Awhile ago I was listening to a radio segment about some women who had left the sex trade. More than one of the women was quite open about still feeling protective of their pimps. Some of what they said spoke to something still trained within them. Something also spoke clearly to them protecting something within themselves, perhaps whatever it was that made / allowed them to put up with / the bad parts of their relationship with their pimps, and maybe in their own way to love the pimps.
In your patient's case, one supposes at some point she loved her husband. What would she have said if asked how they met, what brought them together, why she stayed. People do not particularly get involved with abusive and controlling partners because the partners are abusive and controlling; they get involved because there is something attractive. The fact that this love is rewarded with abuse does not make it any less real. Would it help to ask her, did she love her husband? What does it mean especially to love the part of herself that can love a person like that?
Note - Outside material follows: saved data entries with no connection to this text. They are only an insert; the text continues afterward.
Lemma follows_commit sm env session m :
  follows sm -> clock_ok horizon env -> log !! Z.to_nat (last_committed_idx sm) = Some (session, m) ->
  exists sm' fired a, commit sm (last_committed_idx sm + 1) (getZooKeeperLogEntry session m) env = Some (sm', Ok tt) /\ follows sm'
    /\ last_committed_idx sm' = last_committed_idx sm + 1 /\ responses_queue sm' = responses_queue sm ++ fired ++ [a]
    /\ shown_answer a = (ref_commit (ref_at log (Z.to_nat (last_committed_idx sm))) (last_committed_idx sm + 1) session m).2.
Proof.
  intros Hf Hc Hl. assert (Hf' := Hf). destruct Hf' as [H1 (s & Hs & [HR Hsh]) H3 H4 H5]. set (n := Z.to_nat (last_committed_idx sm)) in *.
  assert (Hidx : last_committed_idx sm + 1 = Z.of_nat (S n)) by (unfold n; lia). rewrite Hidx.
  pose proof (Hlog n session m Hl) as He. rewrite <- Hsh in He.
  destruct (commit_entry_refines interval max_timeout horizon Hmax Hhor s (Z.of_nat n) (Z.of_nat (S n)) session m env HR ltac:(lia)
    (follows_timeouts sm s Hf Hs) Hc He) as (s' & fired & a & Hce & HR' & Href).
  exists (with_responses sm (Some s') (fired ++ [a]) (Z.of_nat (S n))), fired, a. unfold commit. rewrite Hs. cbn [mbind option_bind]. rewrite Hce. split; [done|].
  pose proof (lookup_lt_Some _ _ _ Hl) as Hlt. split; [|split; [done|split; [done|]]].
  - split; cbn [with_responses last_committed_idx m_storage snapshot_manager latest_snapshot_meta latest_snapshot_buf snapshots_queue]; [lia| |done|done|done].
    exists s'. split; [done|]. rewrite Nat2Z.id. split; [done|]. cbn [ref_at]. rewrite Hl. rewrite <- Hsh. by rewrite <- Href.
  - rewrite <- Hsh. by rewrite <- Href.
Qed.

Lemma follows_read sm env s session m :
  follows sm -> clock_ok horizon env -> isReadRequest (body m) = true -> m_storage sm = Some s -> is_Some (session_and_timeout s !! session) ->
  exists sm' fired error b, processReadRequest sm session m env = Some (sm', Ok tt) /\ follows sm'
    /\ responses_queue sm' = responses_queue sm ++ fired ++ [(session, mkResponse (xid m) (zxid s) error b)]
    /\ (good_ref (r_tree (shown s)) (body m) (zxid s) session -> (ref_request (r_tree (shown s)) (body m) (zxid s) session).2 = (error, untime_body b)).
Proof.
  intros Hf Hc Hr Hs Hlive. assert (Hf' := Hf). destruct Hf' as [H1 (s0 & Hs0 & [HR Hsh]) H3 H4 H5]. rewrite Hs in Hs0. injection Hs0 as <-.
  destruct (read_keeps interval max_timeout horizon Hmax Hhor s _ session m env HR (follows_timeouts sm s Hf Hs) Hc Hr Hlive) as (s' & fired & error & b & Hp & HR' & Hsh' & Hans).
  exists (with_responses sm (Some s') (fired ++ [(session, mkResponse (xid m) (zxid s) error b)]) (last_committed_idx sm)), fired, error, b.
  unfold processReadRequest. rewrite Hs. cbn [mbind option_bind]. rewrite Hp. split; [done|]. split; [|done].
  apply (follows_same sm _ s'); try done. split; [done|by rewrite Hsh'].
Qed.

Lemma is_state_queue n s queue :
  is_state n s -> SessionExpiryQueue.expiration_interval queue = SessionExpiryQueue.expiration_interval (session_expiry_queue s) ->
  is_state n (with_sessions s (session_id_counter s) queue (session_and_timeout s)).
Proof. intros [[[HC HW] HZ HI] Hsh] Hq. split; [|done]. split; [by split|done|cbn; by rewrite Hq]. Qed.

Lemma is_state_mode n s mode : is_state n s -> is_state n (set_snapshot_mode s mode).
Proof. intros [[[HC HW] HZ HI] Hsh]. split; [|done]. split; [by split|done|done]. Qed.

Lemma follows_expire sm sm' now dead : follows sm -> machine_getDeadSessions sm now = Some (sm', dead) -> follows sm'.
Proof.
  intros Hf. assert (Hf' := Hf). destruct Hf' as [_ (s & Hs & Hst) _ _ _]. unfold machine_getDeadSessions, getDeadSessions. rewrite Hs. cbn [mbind option_bind].
  destruct (SessionExpiryQueue.getExpiredSessions (session_expiry_queue s) now) as [[q d]|] eqn:E; [|done]. cbn [mbind option_bind]. intros [= <- _].
  apply (follows_same sm _ (with_sessions s (session_id_counter s) q (session_and_timeout s))); try done. apply is_state_queue; [done|].
  unfold SessionExpiryQueue.getExpiredSessions in E. destruct (now <? _); [by injection E as <- _|]. destruct (SessionExpiryQueue.int64 _); [|done]. cbn [mbind option_bind] in E.
  by destruct (_ !! _); injection E as <- _.
Qed.

Lemma follows_snapshot sm sm' s meta nodes sessions :
  follows sm -> 0 < last_committed_idx sm -> get_last_log_idx meta = last_committed_idx sm -> m_storage sm = Some s -> fits s meta ->
  nodes ≡ₚ map_to_list (container s) -> sessions ≡ₚ map_to_list (session_and_timeout s) ->
  create_snapshot sm meta nodes sessions = Some (sm', Ok tt) -> follows sm'.
Proof.
  intros [H1 (s0 & Hs0 & Hst) H3 H4 H5] Hpos Hm Hs HF Hn Hse. rewrite Hs in Hs0. injection Hs0 as <-. unfold create_snapshot. rewrite meta_read_write, Hs. cbn [mbind option_bind].
  intros [= <-]. set (n := Z.to_nat (last_committed_idx sm)) in *. assert (Hmn : get_last_log_idx meta = Z.of_nat n) by (unfold n; lia).
  destruct (snapshot_restores_state s meta nodes sessions n Hst HF Hmn Hn Hse) as (b & Hb & Hres).
  split; cbn; [done| |done|done|].
  - exists (set_snapshot_mode s true). split; [done|]. by apply is_state_mode.
  - apply Forall_app. split; [done|]. apply Forall_singleton. exists n, b. split; [done|]. split; [unfold n; lia|done].
Qed.

(** Writing the bytes of a snapshot, and remembering them. *)
Lemma follows_saved sm s m' R meta b n tasks :
  follows sm -> is_state (Z.to_nat (last_committed_idx sm)) s -> files_ok m' R -> get_last_log_idx meta = Z.of_nat n -> (0 < n <= length log)%nat -> restores b n ->
  Forall (fun task => exists n b, get_last_log_idx (snapshot_meta task.2) = Z.of_nat n /\ (0 < n <= length log)%nat
    /\ serializeSnapshotToBuffer task.2 = Ok b /\ restores b n) tasks ->
  follows (mkMachine (dead_session_check_period_ms sm) (Some meta) (Some b) (Some s) (storage_number sm) m' (responses_queue sm) tasks (last_committed_idx sm)).
Proof.
  intros [H1 _ _ _ _] Hst HF Hm Hn Hres Ht. split; cbn; [done|by exists s|by exists R| |done]. intros meta' b' [= <-] [= <-]. by exists n.
Qed.

Lemma follows_task sm sm' saved : follows sm -> run_snapshot_task sm = Some (sm', saved) -> follows sm' /\ saved = true.
Proof.
  intros Hf. assert (Hf' := Hf). destruct Hf' as [H1 (s & Hs & Hst) (R & HF) H4 H5]. unfold run_snapshot_task. destruct (snapshots_queue sm) as [|[number snapshot] tasks]; [done|].
  rewrite Hs. cbn [mbind option_bind]. case_decide; [done|]. apply Forall_cons in H5 as [(n & b & Hm & Hn & Hb & Hres) H5]. cbn [snd] in Hm, Hb. rewrite Hb, Hm. cbn [snapshot_manager].
  destruct (save_ok (snapshot_manager sm) R n b HF Hn Hres) as (m' & Hm' & HF'). rewrite Hm'. cbn [mbind option_bind]. intros [= <- <-]. split; [|done].
  eapply (follows_saved sm _ m' _ (snapshot_meta snapshot) b n tasks Hf); [by apply is_state_mode|done..].
Qed.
Someone dear to me who has multiple personality disorder speaks of new alters emerging over time as she continues to do a lot of Buddhist meditation. My friend says she figures her first task is unconditionally to love everyone who emerges. Is it possilbe there is something like that here?
In the LIght
Wow. Thank you for getting it verbatim. That makes it all the more powerful.Post a Comment
I can speculate that what she was afraid of was an echo of him, etched in her psyche like scar tissue. But no speculation, no kind of explanation, can add much of anything to the raw power of the experience of just being with her.
Thank you so much for letting us share a little of that.